### WHAT TO WORK ON:
Starting at the line that holds "x509_tbs_der : X509 -> option bytes;" and stopping at the line that holds "x509_extensions : X509", restate the records below word for word, with both of those lines included.

(Data excerpts)
(* ===== verification/Sign.v ===== *)
(** * Digital signatures and certificates ([src/src/ikev2/sign.rs])

    RFC 7427 AUTH data, and the validation of the peer's X.509 certificate.  The
    crates [x509_cert], [rsa] and [p256] are parameters: the class [Pki] lists the
    operations the source calls. *)
From S2P Require Import Prelude Outcome Primitives.

(** [x509_cert::ext::pkix::name::GeneralName], as far as the source looks. *)
Inductive GeneralName := DnsName (name : bytes) | OtherName.

Class Pki := {
  (** [x509_cert::Certificate] and its fields *)
  X509 : Type;
  x509_from_der : bytes -> option X509;
  x509_spki_der : X509 -> option bytes;
  x509_spki_oid : X509 -> string;
  x509_tbs_der : X509 -> option bytes;
  x509_signature : X509 -> option bytes;
  x509_signature_oid : X509 -> string;
  x509_subject_der : X509 -> option bytes;
  x509_issuer_der : X509 -> option bytes;
  x509_not_before : X509 -> Z;
  x509_not_after : X509 -> Z;
  x509_extensions : X509 -> option (list (string * bytes));
  san_from_der : bytes -> option (list GeneralName);
  basic_constraints_ca : bytes -> option bool;
  (** [rsa] *)
  RsaPrivateKey : Type;
  RsaPublicKey : Type;
  rsa_public_from_der : bytes -> option RsaPublicKey;
  rsa_sign_pkcs1 : RsaPrivateKey -> bytes -> option bytes;
  rsa_verify_pkcs1 : RsaPublicKey -> bytes -> bytes -> bool;
  rsa_verify_pss : RsaPublicKey -> bytes -> bytes -> bool;
  (** [p256::ecdsa] *)
  EcSigningKey : Type;
  EcVerifyingKey : Type;
  EcSignature : Type;
  ec_signing_from_pkcs8 : bytes -> option EcSigningKey;
  ec_verifying_from_der : bytes -> option EcVerifyingKey;
  ec_sign_prehash : EcSigningKey -> bytes -> option EcSignature;
  ec_verify_prehash : EcVerifyingKey -> bytes -> EcSignature -> bool;
  ec_signature_to_der : EcSignature -> bytes;
  ec_signature_to_bytes : EcSignature -> bytes;
  ec_signature_from_der : bytes -> option EcSignature }.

### ANSWER TO THIS TASK:
  x509_tbs_der : X509 -> option bytes;
  x509_signature : X509 -> option bytes;
  x509_signature_oid : X509 -> string;
  x509_subject_der : X509 -> option bytes;
  x509_issuer_der : X509 -> option bytes;
  x509_not_before : X509 -> Z;
  x509_not_after : X509 -> Z;
  x509_extensions : X509 -> option (list (string * bytes));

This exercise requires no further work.